Draper, 76, was bicycling east on Slaughter Beach Road in the area of Wells Road about 7:36 a.m. when he was struck by an eastbound 2013 Ford F-150 pickup truck. He had bicycled in the area near his home every day.
Draper was first taken by ambulance to Bayhealth Milford Memorial Hospital, then airlifted to Baltimore Shock Trauma. He died at 2:37 a.m. today.
The driver of the pickup, Shawn E. Armstrong, 37, of Lewes, stopped at the scene and called 911. He was not injured.
“Drug and alcohol use do not appear to be a factor in this case. No charges have been filed at this time,” Master Cpl. Gary Fournier said.
The road was closed about three hours as police investigated.

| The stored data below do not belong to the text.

Lemma update_card_lookup h (refs : gmap Z (list Z)) card c :
  update_card h refs card !! c =
  if decide (c = card) then entry_after (refs !! card) (cards_references h card)
  else refs !! c.
Proof.
  unfold update_card, entry_after.
  destruct (refs !! card) as [old|] eqn:Hold.
  - case_decide as Hc; [subst; by rewrite lookup_insert_eq|by rewrite lookup_insert_ne].
  - case_bool_decide.
    + case_decide; by subst.
    + case_decide as Hc; [subst; by rewrite lookup_insert_eq|by rewrite lookup_insert_ne].
Qed.

Lemma foldl_update_card_lookup h (refs : gmap Z (list Z)) l c :
  foldl (update_card h) refs l !! c =
  if decide (c ∈ l) then entry_after (refs !! c) (cards_references h c)
  else refs !! c.
Proof.
  revert refs. induction l as [|x l IH]; intros refs; cbn [foldl].
  { rewrite decide_False; [done|apply not_elem_of_nil]. }
  rewrite IH, update_card_lookup.
  destruct (decide (c = x)) as [->|Hne].
  - rewrite (decide_True (P := x ∈ x :: l)) by apply list_elem_of_here.
    case_decide; [apply entry_after_idemp|done].
  - destruct (decide (c ∈ l)) as [Hin|Hnin].
    + by rewrite decide_True by (by apply list_elem_of_further).
    + rewrite decide_False; [done|]. rewrite elem_of_cons. naive_solver.
Qed.

Lemma recompute_lookup h tbl c :
  ModUnionTableReferenceCache.recompute h tbl !! c =
  if decide (c ∈ ModUnionTableReferenceCache.cleared_cards_ tbl)
  then entry_after (ModUnionTableReferenceCache.references_ tbl !! c)
                   (cards_references h c)
  else ModUnionTableReferenceCache.references_ tbl !! c.
Proof.
  unfold ModUnionTableReferenceCache.recompute. rewrite foldl_update_card_lookup.
  destruct (decide (c ∈ ModUnionTableReferenceCache.cleared_cards_ tbl)) as [Hc|Hc].
  - by rewrite decide_True by (by apply elem_of_set_iter).
  - by rewrite decide_False by (by rewrite elem_of_set_iter).
Qed.

Lemma recompute_no_cleared_cards h tbl :
  ModUnionTableReferenceCache.cleared_cards_ tbl = ∅ →
  ModUnionTableReferenceCache.recompute h tbl = ModUnionTableReferenceCache.references_ tbl.
Proof.
  intros Hc. unfold ModUnionTableReferenceCache.recompute.
  by rewrite Hc, set_iter_empty.
Qed.

End recompute_facts.

(** ** Updating the reference cache *)

Section update_facts.
Context {consts : Consts} {collector : Collector} {A : Type}.
Variable visitor : Z → A → Z * A.

Lemma call_visitor_calls slot obj (s : MarkState A) :
  ms_calls (call_visitor visitor slot obj s) = ms_calls s ++ [obj].
Proof. done. Qed.

Lemma mark_slot_calls_not_null (s : MarkState A) obj_ptr :
  Forall (λ obj, obj ≠ nullptr) (ms_calls s) →
  Forall (λ obj, obj ≠ nullptr) (ms_calls (mark_slot visitor s obj_ptr)).
Proof.
  intros Hs. unfold mark_slot. case_decide; [|done].
  rewrite call_visitor_calls. apply Forall_app. auto.
Qed.

Lemma ModUnionScanImageRootVisitor_calls_not_null (s : MarkState A) root :
  Forall (λ obj, obj ≠ nullptr) (ms_calls s) →
  Forall (λ obj, obj ≠ nullptr) (ms_calls (ModUnionScanImageRootVisitor visitor s root)).
Proof.
  unfold ModUnionScanImageRootVisitor, VisitObjectReferences.
  apply (foldl_invariant (λ s, Forall (λ obj, obj ≠ nullptr) (ms_calls s))).
  clear s. intros s offset Hs. unfold ModUnionUpdateObjectReferencesVisitor.
  case_decide; [|done]. rewrite call_visitor_calls. apply Forall_app. auto.
Qed.

(** C2. For every card in [cleared_cards_] when [UpdateAndMarkReferences]
    is called, the slots recorded for the card afterwards are exactly the
    freshly recomputed qualifying slots of the card. An entry that existed
    is overwritten with them, not extended; a card without an entry gets one
    holding them, unless there are none, in which case the card stays without
    an entry (which records the same empty sequence). *)
Theorem UpdateAndMarkReferences_replaces_entry (arg : A) (h : Heap)
    (tbl : ModUnionTableReferenceCache.t) (card : Z) :
  card ∈ ModUnionTableReferenceCache.cleared_cards_ tbl →
  default [] (ModUnionTableReferenceCache.references_
                (ModUnionTableReferenceCache.table_after
                   (ModUnionTableReferenceCache.UpdateAndMarkReferences visitor arg h tbl))
              !! card)
  = qualifying_slots_of_card h card
  ∧ (is_Some (ModUnionTableReferenceCache.references_ tbl !! card)
     ∨ qualifying_slots_of_card h card ≠ [] →
     ModUnionTableReferenceCache.references_
       (ModUnionTableReferenceCache.table_after
          (ModUnionTableReferenceCache.UpdateAndMarkReferences visitor arg h tbl))
     !! card = Some (qualifying_slots_of_card h card))
  ∧ (ModUnionTableReferenceCache.references_ tbl !! card = None →
     qualifying_slots_of_card h card = [] →
     ModUnionTableReferenceCache.references_
       (ModUnionTableReferenceCache.table_after
          (ModUnionTableReferenceCache.UpdateAndMarkReferences visitor arg h tbl))
     !! card = None).
Proof.
  intros Hc. cbn [ModUnionTableReferenceCache.UpdateAndMarkReferences
                  ModUnionTableReferenceCache.table_after
                  ModUnionTableReferenceCache.references_].
  rewrite recompute_lookup, decide_True by done.
  rewrite cards_references_qualifying. unfold entry_after.
  destruct (ModUnionTableReferenceCache.references_ tbl !! card) as [old|].
  - split_and!; [done|done|]. intros; discriminate.
  - case_bool_decide as Hq.
    + rewrite Hq. split_and!; [done| |done].
      intros [[? ?]|?]; [discriminate|done].
    + split_and!; [done|done|]. intros _ ?. done.
Qed.

(** C3. After [UpdateAndMarkReferences] returns, [cleared_cards_] is empty;
    so no card, and none of those a preceding [ClearCards] put there, is in
    it once the cycle is over. *)
Theorem UpdateAndMarkReferences_empties_cleared_cards (arg : A) (h : Heap)
    (tbl : ModUnionTableReferenceCache.t) :
  ModUnionTableReferenceCache.cleared_cards_
    (ModUnionTableReferenceCache.table_after
       (ModUnionTableReferenceCache.UpdateAndMarkReferences visitor arg h tbl)) = ∅
  ∧ ∀ card,
      card ∉ ModUnionTableReferenceCache.cleared_cards_
               (ModUnionTableReferenceCache.table_after
                  (ModUnionTableReferenceCache.UpdateAndMarkReferences visitor arg
                     (ModUnionTableReferenceCache.ClearCards h tbl).1
                     (ModUnionTableReferenceCache.ClearCards h tbl).2)).
Proof. split; [done|]. intros card. apply not_elem_of_empty. Qed.

(** C4. A second [UpdateAndMarkReferences], with no [ClearCards] in between,
    leaves the references map as the first call left it, whatever visitor it
    is given and whatever the heap holds by then. *)
Theorem UpdateAndMarkReferences_twice (visitor2 : Z → A → Z * A) (arg arg2 : A)
    (h h2 : Heap) (tbl : ModUnionTableReferenceCache.t) :
  ModUnionTableReferenceCache.references_
    (ModUnionTableReferenceCache.table_after
       (ModUnionTableReferenceCache.UpdateAndMarkReferences visitor2 arg2 h2
          (ModUnionTableReferenceCache.table_after
             (ModUnionTableReferenceCache.UpdateAndMarkReferences visitor arg h tbl))))
  = ModUnionTableReferenceCache.references_
      (ModUnionTableReferenceCache.table_after
         (ModUnionTableReferenceCache.UpdateAndMarkReferences visitor arg h tbl)).
Proof.
  cbn [ModUnionTableReferenceCache.UpdateAndMarkReferences
       ModUnionTableReferenceCache.table_after
       ModUnionTableReferenceCache.references_].
  by rewrite recompute_no_cleared_cards.
Qed.

(** C10. During [UpdateAndMarkReferences] no slot holding null is recorded
    and the visitor is never called on null. In the reference cache a slot
    recorded for a cleared card is a field of some object, holds a reference
    that is not null and that [AddReference] accepts; the objects the
    visitor is called on are not null, in the reference cache and in the card
    cache alike; a recorded slot whose value is null is passed over, and so is
    a null field in the card cache. *)
Theorem UpdateAndMarkReferences_never_null (arg : A) (h : Heap)
    (rc : ModUnionTableReferenceCache.t) (cc : ModUnionTableCardCache.t) :
  (∀ card slots slot,
     card ∈ ModUnionTableReferenceCache.cleared_cards_ rc →
     ModUnionTableReferenceCache.references_
       (ModUnionTableReferenceCache.table_after
          (ModUnionTableReferenceCache.UpdateAndMarkReferences visitor arg h rc))
     !! card = Some slots →
     slot ∈ slots →
     memory h slot ≠ nullptr
     ∧ ∃ obj offset, offset ∈ ref_offsets obj ∧ slot = GetFieldObjectAddr obj offset
                     ∧ AddReference obj (memory h slot) = true)
  ∧ Forall (λ obj, obj ≠ nullptr)
      (ModUnionTableReferenceCache.visitor_calls
         (ModUnionTableReferenceCache.UpdateAndMarkReferences visitor arg h rc))
  ∧ Forall (λ obj, obj ≠ nullptr)
      (ms_calls (ModUnionTableCardCache.UpdateAndMarkReferences visitor arg h cc))
  ∧ (∀ (s : MarkState A) obj_ptr,
       ms_memory s obj_ptr = nullptr → mark_slot visitor s obj_ptr = s)
  ∧ (∀ (s : MarkState A) obj offset,
       ModUnionUpdateObjectReferencesVisitor visitor obj nullptr offset s = s).
Proof.
  split_and!.
  - intros card slots slot Hc Hslots Hslot.
    cbn [ModUnionTableReferenceCache.UpdateAndMarkReferences
         ModUnionTableReferenceCache.table_after
         ModUnionTableReferenceCache.references_] in Hslots.
    rewrite recompute_lookup, decide_True in Hslots by done.
    assert (slots = qualifying_slots_of_card h card) as ->.
    { rewrite cards_references_qualifying in Hslots. unfold entry_after in Hslots.
      destruct (ModUnionTableReferenceCache.references_ rc !! card);
        [|case_bool_decide]; congruence. }
    unfold qualifying_slots_of_card in Hslot.
    apply list_elem_of_bind in Hslot as (obj & Hslot & _).
    apply elem_of_qualifying_slots in Hslot as (offset & ? & ? & ? & ?).
    eauto 10.
  - cbn [ModUnionTableReferenceCache.UpdateAndMarkReferences
         ModUnionTableReferenceCache.visitor_calls].
    apply (foldl_invariant (λ s, Forall (λ obj, obj ≠ nullptr) (ms_calls s)));
      [|constructor].
    intros s ref Hs.
    apply (foldl_invariant (λ s, Forall (λ obj, obj ≠ nullptr) (ms_calls s)));
      [|done].
    intros; by apply mark_slot_calls_not_null.
  - unfold ModUnionTableCardCache.UpdateAndMarkReferences.
    apply (foldl_invariant (λ s, Forall (λ obj, obj ≠ nullptr) (ms_calls s)));
      [|constructor].
    intros s card Hs.
    apply (foldl_invariant (λ s, Forall (λ obj, obj ≠ nullptr) (ms_calls s)));
      [|done].
    intros; by apply ModUnionScanImageRootVisitor_calls_not_null.
  - intros s obj_ptr Hz. unfold mark_slot. by rewrite decide_False by (by intros ?).
  - intros s obj offset. unfold ModUnionUpdateObjectReferencesVisitor.
    by rewrite decide_False by (by intros ?).
Qed.

End update_facts.

(** ** Runs *)

Section run_facts.
Context {E : Type}.

Lemma bind_ret_tt {B} (k : Run E B) : (ret tt ;; k) = k.
Proof. unfold bind, ret. simpl. by destruct k. Qed.

Lemma bind_aborted {X B} log (f : X → Run E B) : bind (log, Aborted) f = (log, Aborted).
Proof. done. Qed.

Lemma bind_is_ret_tt (m k : Run E unit) :
  (m ;; k) = ret tt ↔ m = ret tt ∧ k = ret tt.
Proof.
  split; [|intros [-> ->]; apply bind_ret_tt].
  destruct m as [log [[]|]], k as [log' o']; unfold bind, ret; simpl; [|done].
  intros [= [-> ->]%app_eq_nil ->]. done.
Qed.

“There are no words to express the profound grief the WBOC family feels at this time,” said Craig Jahelka, president of Draper Media. “Tom was a broadcast pioneer, who said often those of us at WBOC have a moral obligation to serve the people of Delmarva. Our thoughts and prayers are now with his family.”
Thomas Henry Draper was born in Milford on Aug. 18, 1951, and was raised in the area.
He had just celebrated his 50th year in broadcasting on Sunday. Draper bought his first radio station, WTHD, in Milford in 1967. The station’s callsign included his initials. He later added WAFL-FM in Milford but sold both stations after he and a group of investors purchased WBOC-TV in Salisbury, Maryland, in 1980. He also bought and sold TV stations in Kansas and Texas.
WBOC-TV, which serves a large area on the Delmarva Peninsula, added a Dover newsroom in 1986. The company added the Fox 21 sub-channel in Salisbury in 2003 and WBOC-FM on 102.5 in 2015. The TV station also has an Antenna TV sub-channel.
Draper was a staunch Republican and gave time and money to conservative causes and candidates.
“I have been so honored to work for Tom. He was not only our leader, but he was also our friend” said Laura Baker, Chief Operating Officer of Draper Holdings, parent company of WBOC-TV. “Many people know him as the owner of WBOC, but he was
also passionate about farming and land preservation. He was unique in that way— owning farms and broadcast stations.”
Baker said his legacy will live on through his children, who with others, form the board of directors for Draper Holdings.
“Tom was adamant that WBOC live on past him,” says Baker. “Although we are a private company, he did have a board of directors and made sure all four of his kids knew about the business. All of them have worked at WBOC over the years, and they share his dedication.”
Baker said daughters Molly Draper Russell and Mariah Calgione both worked in news; Bill Draper worked in creative services and Hank Draper worked in sales. Russell is now co-president of Draper Holdings and chairman of the board. Hank Draper is a vice-president of Loblolly, L.L.C, the farming and land division of the company.